I like the sound of this, over at Bobulate…
Start with the doorknob. Once you become a doorknob expert, you can move on to becoming a room expert, a door expert, a window expert. Make connections, and you can become an expert on how public spaces can foster community interaction, or how city design can alleviate congestion.
…but I wonder if it’s actually true? A couple of things come to mind:
One: In I Am a Strange Loop, Douglas Hofstadter argues against the notion that we’ll derive a useful theory of consciousness from what we know about neurons. His analogy: We know that a hurricane is, at root, a bunch of air molecules swirling around. But we don’t use the physics of molecules to predict hurricane behavior. We use the physics of hurricanes. So even if things are linked—as minds and neurons certainly are, or as doorknobs and public spaces certainly are—it doesn’t mean you should start at the bottom to understand the whole system. Actually: you probably shouldn’t.
(Note that I’m not doing justice to Hofstadter’s argument in my lil’ thumbnail sketch. It’s really thought-provoking and ultimately, I thought, really convincing.)
Two: Hewing a little more closely to the point that Jeff Veen (as paraphrased by Liz Danzico) is trying to make: Don’t super-specialists usually just remain super-specialists? I’m thinking, for example, of movie production: the cinematographer, the make-up artist, the special effects artist, the special effects artist who is really good at spaceships, the special effects artist who is really good at spaceships piloted by lizard-droids… and so on. You’ve seen those credits! And the one in charge of the big picture—the “expert on […] public spaces” in this situation—is in fact the one person who didn’t specialize. The generalist; the ringleader.

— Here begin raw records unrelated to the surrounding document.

(** * The Anthropic pipeline adapter ([pipelines/anthropic.py])

    A shallow embedding of the message adapter: system-message extraction,
    content-block normalisation with its two image limits, request
    assembly, and the two response decoders (one JSON answer, or a stream
    of server-sent events), followed by the properties of each.

    Python values are dynamically typed, so the embedding works over one
    type [pyval] of JSON-like values and every primitive that Python can
    refuse (subscripting, [.get], [len], ...) returns in the error monad
    [py], raising the exception class CPython raises. *)

From Stdlib Require Import ZArith QArith Lqa String Ascii List DecimalString.
From stdpp Require Import base option gmap strings list fin_maps.

#[local] Set Warnings "-register-all".
#[local] Open Scope Z_scope.

(** ** Python values *)

(** JSON-shaped Python values.  Dictionaries have string keys (they come
    from JSON documents) and are finite maps.  A [float] is carried as the
    rational it denotes: the adapter only passes floats through, except for
    the image-size sum, whose terms are multiples of 1/4 and therefore
    exact in binary floating point for every payload below 2^51 bytes. *)
Inductive pyval :=
| PNone
| PBool (b : bool)
| PInt (z : Z)
| PFloat (q : Q)
| PStr (s : string)
| PList (l : list pyval)
| PDict (d : gmap string pyval).

(** ** Exceptions and the error monad *)

(** The exception classes the adapter can meet.  All of them derive from
    [Exception], so a bare [except Exception] catches every constructor.
    [KeyError] carries the [repr] of the missing key, which is what
    [str(e)] prints; [HTTPFailure] stands for whatever the HTTP client
    raises (connection errors, time-outs, a body that cannot be read). *)
Inductive exn :=
| Exception (msg : string)
| ValueError (msg : string)
| JSONDecodeError (msg : string)
| KeyError (key_repr : string)
| TypeError (msg : string)
| AttributeError (msg : string)
| IndexError (msg : string)
| RecursionError (msg : string)
| HTTPFailure (msg : string).

(** [str(e)] *)
Definition str_exn (e : exn) : string :=
  match e with
  | Exception m | ValueError m | JSONDecodeError m | TypeError m
  | AttributeError m | IndexError m | RecursionError m | HTTPFailure m => m
  | KeyError k => k
  end.

Inductive py (A : Type) :=
| Ret (a : A)
| Raise (e : exn).
Arguments Ret {A} a.
Arguments Raise {A} e.

#[global] Instance py_ret : MRet py := @Ret.
#[global] Instance py_bind : MBind py := λ A B f m,
  match m with
  | Ret a => f a
  | Raise e => Raise e
  end.

(** [try: body except Exception as e: handler e] *)
Definition try_except {A} (body : py A) (handler : exn → py A) : py A :=
  match body with
  | Ret a => Ret a
  | Raise e => handler e
  end.
(** * Five Crowns: meld validation and meld search

    A shallow embedding of [five_crowns.py] (cards, wild rule, the book and
    run validators, [validate_all_melds]), of [meld_finder.py] (candidate
    enumeration, deduplication, the greedy partition search, [can_go_out])
    and of [game_engine.py] ([Deck], [Player], [GameState] and the turn
    operations of [GameEngine]).

    Python exceptions are modelled explicitly: a dictionary lookup that can
    raise [KeyError] returns an [option], [None] standing for the raise;
    the engine returns a [Res], either a value or the exception raised. *)

From Stdlib Require Import String Ascii.
From Stdlib Require Import Bool List ZArith Arith Lia Permutation Sorted.
Import ListNotations.

(* ------------------------------------------------------------------ *)
(** ** Python helpers *)

(** [range(a, b)] over naturals. *)
Definition range (a b : nat) : list nat := seq a (b - a).

(** [itertools.combinations(l, k)], in the same lexicographic order of
    positions. *)
Fixpoint combinations {A : Type} (l : list A) (k : nat) : list (list A) :=
  match k with
  | O => [[]]
  | S k' =>
      match l with
      | [] => []
      | x :: xs => map (cons x) (combinations xs k') ++ combinations xs k
      end
  end.
(** * obsidian-code-language-completer: a shallow embedding of [src/main.ts]

    The plugin offers language names after a code fence.  The embedding
    keeps the layering of the source:

    - [JS]: the JavaScript built-ins the plugin calls
      ([String.prototype.toLowerCase], [startsWith], [trim], [split],
      [Array.prototype.includes], [new Set], [Object.assign], and the
      regular expression of [onTrigger]);
    - [Host]: the part of the Obsidian API the plugin talks to, as an
      interface ([Editor]) plus the data it exchanges;
    - the plugin itself: the fields of [CodeBlockInserterPlugin] and
      [LanguageSuggester] as records, and their methods as handlers in a
      small state-and-error monad over a [World].

    Strings are sequences of code units below 256 (Rocq's [string]), so
    [toLowerCase] and [trim] are the built-ins restricted to Latin-1;
    numbers that hold line and column indices are integers ([Z]). *)

From Stdlib Require Import ZArith NArith Ascii String DecimalString.
From stdpp Require Import base strings list gmap.

Local Open Scope Z_scope.

(** ** JavaScript built-ins *)

Module JS.

(** [String.prototype.toLowerCase], one code unit at a time.  Below 256
    the upper-case letters are [A-Z] and the Latin-1 range [U+00C0] to
    [U+00DE] without the multiplication sign [U+00D7]; each maps to the
    code unit 32 above it. *)
Definition toLowerChar (c : ascii) : ascii :=
  let n := N_of_ascii c in
  if ((65 <=? n) && (n <=? 90) ||
      (192 <=? n) && (n <=? 222) && negb (n =? 215))%N
  then ascii_of_N (n + 32) else c.

Fixpoint toLowerCase (s : string) : string :=
  match s with
  | EmptyString => EmptyString
  | String c s' => String (toLowerChar c) (toLowerCase s')
  end.

(** [s.startsWith(p)] *)
Fixpoint startsWith (s p : string) {struct p} : bool :=
  match p, s with
  | EmptyString, _ => true
  | String _ _, EmptyString => false
  | String b p', String a s' => bool_decide (a = b) && startsWith s' p'
  end.

(** The specification's "starts with, case-insensitively" (not a call of
    the source): both sides are lower-cased first. *)
Definition startsWithIgnoreCase (s q : string) : bool :=
  startsWith (toLowerCase s) (toLowerCase q).

(** [s.length] as a number. *)
Definition strlen (s : string) : Z := Z.of_nat (String.length s).

(** A string used as a condition: only the empty string is falsy. *)
Definition truthy (s : string) : bool :=
  match s with EmptyString => false | String _ _ => true end.

(** [arr.includes(x)] on an array of strings. *)
Definition includes (arr : list string) (x : string) : bool :=
  bool_decide (x ∈ arr).

(** *** The regular expression of [onTrigger] *)

(** The class [\w] of a regular expression without the [u] and [i]
    flags: [A-Za-z0-9_]. *)
Definition isWordChar (c : ascii) : bool :=
  let n := N_of_ascii c in
  ((48 <=? n) && (n <=? 57) || (65 <=? n) && (n <=? 90) ||
   (97 <=? n) && (n <=? 122) || (n =? 95))%N.

Fixpoint allWord (s : string) : bool :=
  match s with
  | EmptyString => true
  | String c s' => isWordChar c && allWord s'
  end.

(** The greedy run of word characters at the front of [s], and what
    follows it. *)
Fixpoint spanWord (s : string) : string * string :=
  match s with
  | EmptyString => (EmptyString, EmptyString)
  | String c s' =>
      if isWordChar c
      then let '(w, r) := spanWord s' in (String c w, r)
      else (EmptyString, s)
  end.

(** One attempt of the pattern of [onTrigger] at the front of [s]: three
    backticks, the captured greedy run of word characters, then the end
    of input (there is no [m] flag, so [$] is the end of the string).  A
    shorter run cannot reach the end of input either, so backtracking
    adds nothing.  The result is capture group 1. *)
Definition fenceAtStart (s : string) : option string :=
  match s with
  | String "`" (String "`" (String "`" rest)) =>
      match spanWord rest with
      | (w, EmptyString) => Some w
      | _ => None
      end
  | _ => None
  end.

(** [s.match(re)] for that pattern: the attempts run from the leftmost
    start index to the right, and the first that succeeds is the match.
    The result is [match[1]], or [None] for a [null] match. *)
Fixpoint matchFence (s : string) : option string :=
  match fenceAtStart s with
  | Some w => Some w
  | None =>
      match s with
      | EmptyString => None
      | String _ s' => matchFence s'
      end
  end.

(** [s.substring(0, n)] for a column [n] (columns below 0 count as 0).
    The source does not call it; the specification's "characters before
    the cursor" are written with it. *)
Fixpoint take (n : nat) (s : string) : string :=
  match n, s with
  | S n', String c s' => String c (take n' s')
  | _, _ => EmptyString
  end.

Definition substring0 (s : string) (n : Z) : string := take (Z.to_nat n) s.

(** *** [split] and [trim] *)

(** [s.split(sep)] for a one-character separator.  The empty string
    splits into one empty segment. *)
Fixpoint split (sep : ascii) (s : string) : list string :=
  match s with
  | EmptyString => [EmptyString]
  | String c s' =>
      if bool_decide (c = sep) then EmptyString :: split sep s'
      else match split sep s' with
           | seg :: rest => String c seg :: rest
           | [] => [String c EmptyString]
           end
  end.

(** [arr.join(sep)], the inverse direction of [split]. *)
Fixpoint join (sep : ascii) (arr : list string) : string :=
  match arr with
  | [] => EmptyString
  | [seg] => seg
  | seg :: rest => seg +:+ String sep (join sep rest)
  end.

(** White space and line terminators below 256: TAB, LF, VT, FF, CR,
    SPACE and NO-BREAK SPACE. *)
Definition isWhiteSpace (c : ascii) : bool :=
  let n := N_of_ascii c in
  ((9 <=? n) && (n <=? 13) || (n =? 32) || (n =? 160))%N.

Fixpoint allWhiteSpace (s : string) : bool :=
  match s with
  | EmptyString => true
  | String c s' => isWhiteSpace c && allWhiteSpace s'
  end.

Fixpoint trimStart (s : string) : string :=
  match s with
  | EmptyString => EmptyString
  | String c s' => if isWhiteSpace c then trimStart s' else s
  end.

Fixpoint trimEnd (s : string) : string :=
  match s with
  | EmptyString => EmptyString
  | String c s' =>
      match trimEnd s' with
      | EmptyString => if isWhiteSpace c then EmptyString
                       else String c EmptyString
      | r => String c r
      end
  end.
Lemma validate_uri_needs_leading_letter_witness :
  fst (_validate_uri (urlparse accept_host accept_host)
         (Some (" " +:+ "127.0.0.1:8000/invoke")) test_state) = Ret false.
Proof.
  apply (validate_uri_needs_leading_letter accept_host accept_host
           " " "1" "27.0.0.1:8000/invoke" test_state);
    reflexivity.
Defined.

Lemma validate_uri_accepts_scheme_host_witness :
  _validate_uri (urlparse accept_host accept_host)
    (Some ("http" +:+ "://" +:+ "127.0.0.1:8000" +:+ "/rag-chroma-private"))
    test_state
  = (Ret true, test_state).
Proof.
  apply (validate_uri_accepts_scheme_host accept_host accept_host
           "h" "ttp" "127.0.0.1:8000" "/rag-chroma-private" test_state).
  - reflexivity.
  - reflexivity.
  - discriminate.
  - reflexivity.
  - reflexivity.
Defined.

Lemma fixture_unsets_variable_witness :
  environ (snd (set_env_vars empty_test
                  {| environ := other_environ; self := blank; logged := [] |}))
    !! LANGCHAIN_SERVE_URI = None.
Proof.
  apply (fixture_unsets_variable empty_test
           {| environ := other_environ; self := blank; logged := [] |}).
  intros s1. reflexivity.
Defined.

Lemma construction_and_generation_tests_pass_witness :
  fst (test_langchain_serve_generator_initialization
         (urlparse accept_host accept_host) Generator__init__model
         {| environ := ∅; self := blank; logged := [] |}) = Passed
  /\ fst (test_langchain_serve_generation
            (urlparse accept_host accept_host) Generator__init__model
            {| environ := ∅; self := blank; logged := [] |}) = Passed.
Proof.
  apply (construction_and_generation_tests_pass accept_host accept_host
           Generator__init__model).
  intros n g s. exists s. split; [reflexivity |]. split; reflexivity.
Defined.

Lemma error_and_bad_response_tests_fail_witness :
  fst (test_error_handling (urlparse accept_host accept_host)
         Generator__init__model
         {| environ := ∅; self := blank; logged := [] |})
  = Failed "DID NOT RAISE"
  /\ fst (test_bad_response_handling (urlparse accept_host accept_host)
            Generator__init__model
            {| environ := ∅; self := blank; logged := [] |})
     = Failed "assert output is None".
Proof.
  apply (error_and_bad_response_tests_fail accept_host accept_host
           Generator__init__model).
  intros n g s. exists s. split; [reflexivity |]. split; reflexivity.
Defined.
(** The loop of [skel_getmultibits] up to the first pin that is out of
    range: the entries of the buffer before that position are written. *)
Lemma skel_getmultibits_loop_partial NPINS ps p rest good :
  forall pre vs post,
  Forall (fun q => q < NPINS) good ->
  NPINS <= p ->
  length vs = length good ->
  skel_getmultibits_loop NPINS ps (good ++ p :: rest) (length pre)
    (pre ++ vs ++ post) =
  (- ENXIO, pre ++ (skel_pinbit ps <$> good) ++ post).
Proof.
  induction good as [|g good IH]; intros pre vs post Hr Hp Hlen;
    cbn [app skel_getmultibits_loop].
  - apply Z.leb_le in Hp. rewrite Hp.
    destruct vs; [done|discriminate].
  - apply Forall_cons in Hr as [Hg Hr].
    apply Z.leb_gt in Hg. rewrite Hg.
    destruct vs as [|v vs]; [discriminate|].
    rewrite insert_app_r_alt by lia. rewrite Nat.sub_diag. cbn [app].
    change (<[0%nat:=skel_pinbit ps g]> (v :: vs ++ post))
      with (skel_pinbit ps g :: vs ++ post).
    replace (S (length pre)) with (length (pre ++ [skel_pinbit ps g]))
      by (rewrite length_app; cbn; lia).
    rewrite (cons_middle (skel_pinbit ps g) pre (vs ++ post)), app_assoc.
    rewrite IH; [|done|done|by injection Hlen].
    rewrite fmap_cons. by rewrite <- app_assoc.
Qed.

(** One bit of the merged pinset: the level last requested for that pin, or
    the level that was read when the batch does not name the pin. *)
Lemma requested_cons c l b :
  requested (c :: l) b =
    match requested l b with
    | Some v => Some v
    | None => if fst c =? b then Some (snd c) else None
    end.
Proof.
  unfold requested. cbn [fold_left].
  generalize (if fst c =? b then Some (snd c) else None) as o.
  induction l as [|d l IH]; intros o; cbn [fold_left].
  - by destruct o.
  - rewrite IH. rewrite (IH (if fst d =? b then _ else _)).
    destruct (fold_left _ l None); [done|].
    by destruct (fst d =? b).
Qed.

This is not to say that super-specialization is not a super-smart strategy! Being extremely good—the best in the world—at a particular thing is actually one of the best strategies for survival and satisfaction. But I just don’t think it necessarily leads anywhere other than… super-specialization. It seems to me, looking around, that the people in charge of cities, public spaces, organizations, and Spider-Man 4 are the people who have gone straight at those more macro levels like an arrow.
Note that Will Smith’s wisdom, noted in the same post, is on the contrary unassailable.